GIVEN DATA:
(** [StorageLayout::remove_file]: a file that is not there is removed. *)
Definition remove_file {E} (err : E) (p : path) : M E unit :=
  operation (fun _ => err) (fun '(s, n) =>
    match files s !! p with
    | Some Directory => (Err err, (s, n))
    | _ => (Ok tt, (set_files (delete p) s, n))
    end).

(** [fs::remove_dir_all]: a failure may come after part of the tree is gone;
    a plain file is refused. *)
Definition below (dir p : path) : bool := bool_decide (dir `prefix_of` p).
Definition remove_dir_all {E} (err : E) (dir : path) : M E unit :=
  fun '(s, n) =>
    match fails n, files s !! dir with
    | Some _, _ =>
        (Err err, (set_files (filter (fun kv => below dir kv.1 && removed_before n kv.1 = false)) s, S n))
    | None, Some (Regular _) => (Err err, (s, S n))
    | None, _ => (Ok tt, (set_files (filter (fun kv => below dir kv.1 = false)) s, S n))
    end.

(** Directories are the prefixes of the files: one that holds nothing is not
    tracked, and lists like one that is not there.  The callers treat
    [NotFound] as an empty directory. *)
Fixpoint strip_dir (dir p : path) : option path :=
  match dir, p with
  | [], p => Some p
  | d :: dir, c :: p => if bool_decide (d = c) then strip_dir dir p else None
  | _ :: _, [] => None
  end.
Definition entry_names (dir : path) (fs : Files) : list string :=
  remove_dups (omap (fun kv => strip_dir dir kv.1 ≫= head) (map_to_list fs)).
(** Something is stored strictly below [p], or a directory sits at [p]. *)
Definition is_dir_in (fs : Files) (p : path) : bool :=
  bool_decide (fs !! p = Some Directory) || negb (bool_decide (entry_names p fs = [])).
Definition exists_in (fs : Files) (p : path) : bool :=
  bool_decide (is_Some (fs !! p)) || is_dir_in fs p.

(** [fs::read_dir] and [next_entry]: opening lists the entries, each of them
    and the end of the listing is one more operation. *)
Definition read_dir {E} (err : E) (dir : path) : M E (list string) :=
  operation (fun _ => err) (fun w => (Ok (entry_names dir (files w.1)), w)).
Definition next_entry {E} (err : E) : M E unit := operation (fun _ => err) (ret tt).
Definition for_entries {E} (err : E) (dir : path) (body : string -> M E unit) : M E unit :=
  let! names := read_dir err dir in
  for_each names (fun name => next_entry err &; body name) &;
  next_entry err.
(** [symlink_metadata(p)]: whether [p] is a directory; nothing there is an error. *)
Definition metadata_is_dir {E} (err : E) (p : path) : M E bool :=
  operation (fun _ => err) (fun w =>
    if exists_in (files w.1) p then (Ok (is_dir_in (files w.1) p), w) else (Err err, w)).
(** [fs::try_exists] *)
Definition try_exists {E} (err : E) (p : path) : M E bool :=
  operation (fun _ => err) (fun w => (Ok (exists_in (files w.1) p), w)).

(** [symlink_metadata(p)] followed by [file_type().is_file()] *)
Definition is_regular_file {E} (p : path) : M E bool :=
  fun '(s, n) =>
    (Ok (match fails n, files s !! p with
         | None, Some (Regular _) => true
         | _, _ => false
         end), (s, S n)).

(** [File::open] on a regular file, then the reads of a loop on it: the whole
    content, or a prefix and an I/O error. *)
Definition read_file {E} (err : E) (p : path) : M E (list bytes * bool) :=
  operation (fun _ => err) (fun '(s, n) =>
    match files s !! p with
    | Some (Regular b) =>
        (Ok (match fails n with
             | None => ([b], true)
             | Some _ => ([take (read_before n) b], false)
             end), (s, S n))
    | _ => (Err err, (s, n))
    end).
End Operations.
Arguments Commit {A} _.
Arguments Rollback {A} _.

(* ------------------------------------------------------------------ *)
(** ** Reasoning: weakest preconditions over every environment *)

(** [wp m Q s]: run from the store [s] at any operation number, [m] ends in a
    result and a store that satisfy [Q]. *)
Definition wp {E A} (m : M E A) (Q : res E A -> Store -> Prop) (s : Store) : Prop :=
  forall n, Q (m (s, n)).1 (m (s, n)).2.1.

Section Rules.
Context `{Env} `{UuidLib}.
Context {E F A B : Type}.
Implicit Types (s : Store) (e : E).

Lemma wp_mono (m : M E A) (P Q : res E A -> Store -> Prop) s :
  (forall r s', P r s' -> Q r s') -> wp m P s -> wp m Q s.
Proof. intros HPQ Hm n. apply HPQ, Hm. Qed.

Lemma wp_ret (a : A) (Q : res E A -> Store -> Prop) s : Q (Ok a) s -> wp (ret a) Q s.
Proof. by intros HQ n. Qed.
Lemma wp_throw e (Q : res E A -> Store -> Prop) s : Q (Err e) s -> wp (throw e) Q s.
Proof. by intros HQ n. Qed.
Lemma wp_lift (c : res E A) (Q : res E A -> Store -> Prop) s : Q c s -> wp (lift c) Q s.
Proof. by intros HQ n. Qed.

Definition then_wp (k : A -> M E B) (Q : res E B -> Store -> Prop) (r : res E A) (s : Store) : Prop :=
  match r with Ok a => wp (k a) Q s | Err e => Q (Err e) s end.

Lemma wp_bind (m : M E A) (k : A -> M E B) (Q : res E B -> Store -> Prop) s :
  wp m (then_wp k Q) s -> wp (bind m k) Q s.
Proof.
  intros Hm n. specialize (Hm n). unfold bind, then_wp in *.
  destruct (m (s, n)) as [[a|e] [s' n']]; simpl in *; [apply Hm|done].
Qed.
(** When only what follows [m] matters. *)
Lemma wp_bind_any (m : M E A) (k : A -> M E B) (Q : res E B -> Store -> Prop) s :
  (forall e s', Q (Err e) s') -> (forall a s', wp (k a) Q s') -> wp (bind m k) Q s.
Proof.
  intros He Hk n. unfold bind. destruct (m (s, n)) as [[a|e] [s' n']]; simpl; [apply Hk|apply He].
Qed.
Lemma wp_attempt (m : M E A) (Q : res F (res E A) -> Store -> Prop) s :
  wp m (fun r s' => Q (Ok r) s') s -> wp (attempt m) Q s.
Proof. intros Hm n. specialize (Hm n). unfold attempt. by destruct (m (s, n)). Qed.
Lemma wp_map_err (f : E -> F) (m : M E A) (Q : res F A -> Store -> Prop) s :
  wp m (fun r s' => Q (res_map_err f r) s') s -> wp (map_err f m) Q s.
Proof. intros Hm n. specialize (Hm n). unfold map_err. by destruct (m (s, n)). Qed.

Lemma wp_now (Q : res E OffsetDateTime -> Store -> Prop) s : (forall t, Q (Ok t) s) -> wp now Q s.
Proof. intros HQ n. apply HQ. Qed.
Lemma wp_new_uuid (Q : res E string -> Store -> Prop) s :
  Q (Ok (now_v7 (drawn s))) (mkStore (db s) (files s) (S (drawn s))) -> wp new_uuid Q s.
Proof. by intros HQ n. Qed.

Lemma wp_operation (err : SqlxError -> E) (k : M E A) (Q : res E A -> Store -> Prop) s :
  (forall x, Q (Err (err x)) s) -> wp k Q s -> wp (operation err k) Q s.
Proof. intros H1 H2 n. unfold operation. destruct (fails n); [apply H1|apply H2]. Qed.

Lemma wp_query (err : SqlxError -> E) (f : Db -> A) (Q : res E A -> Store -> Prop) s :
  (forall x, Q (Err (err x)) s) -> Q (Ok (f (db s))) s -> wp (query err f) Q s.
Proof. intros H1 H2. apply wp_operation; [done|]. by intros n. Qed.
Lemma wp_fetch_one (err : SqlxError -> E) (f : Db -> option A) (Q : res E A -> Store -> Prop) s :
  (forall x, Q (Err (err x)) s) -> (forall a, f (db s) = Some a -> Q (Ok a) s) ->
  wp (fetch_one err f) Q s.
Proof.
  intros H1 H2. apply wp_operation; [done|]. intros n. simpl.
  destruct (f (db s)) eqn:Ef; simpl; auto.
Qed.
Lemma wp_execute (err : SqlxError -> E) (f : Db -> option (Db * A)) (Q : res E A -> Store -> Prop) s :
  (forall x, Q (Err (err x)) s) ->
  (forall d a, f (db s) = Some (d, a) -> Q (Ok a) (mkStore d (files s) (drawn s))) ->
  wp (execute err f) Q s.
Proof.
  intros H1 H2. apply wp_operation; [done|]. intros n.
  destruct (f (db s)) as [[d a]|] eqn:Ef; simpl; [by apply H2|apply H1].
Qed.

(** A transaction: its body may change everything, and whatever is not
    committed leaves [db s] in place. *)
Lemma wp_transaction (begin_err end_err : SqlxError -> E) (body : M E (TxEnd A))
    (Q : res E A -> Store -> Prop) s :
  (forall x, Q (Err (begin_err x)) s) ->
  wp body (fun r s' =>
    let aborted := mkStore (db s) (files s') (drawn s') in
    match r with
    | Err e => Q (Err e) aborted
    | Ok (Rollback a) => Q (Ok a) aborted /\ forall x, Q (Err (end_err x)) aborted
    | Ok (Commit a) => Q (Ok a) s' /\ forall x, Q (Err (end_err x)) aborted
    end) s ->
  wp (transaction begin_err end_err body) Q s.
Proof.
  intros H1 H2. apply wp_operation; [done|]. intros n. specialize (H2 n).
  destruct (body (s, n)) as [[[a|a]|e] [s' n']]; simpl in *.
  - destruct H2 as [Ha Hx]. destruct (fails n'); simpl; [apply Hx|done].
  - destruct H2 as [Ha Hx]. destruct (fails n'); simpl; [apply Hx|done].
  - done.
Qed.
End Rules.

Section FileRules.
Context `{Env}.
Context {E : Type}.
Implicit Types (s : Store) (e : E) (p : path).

TASK DETAILS: Among the lines above, repeat exactly those from the line with "Lemma wp_operation (err" to the line with "Proof. intros H1 H2 n.", counting both ends.

YOUR SOLUTION:
Lemma wp_operation (err : SqlxError -> E) (k : M E A) (Q : res E A -> Store -> Prop) s :
  (forall x, Q (Err (err x)) s) -> wp k Q s -> wp (operation err k) Q s.
Proof. intros H1 H2 n. unfold operation. destruct (fails n); [apply H1|apply H2]. Qed.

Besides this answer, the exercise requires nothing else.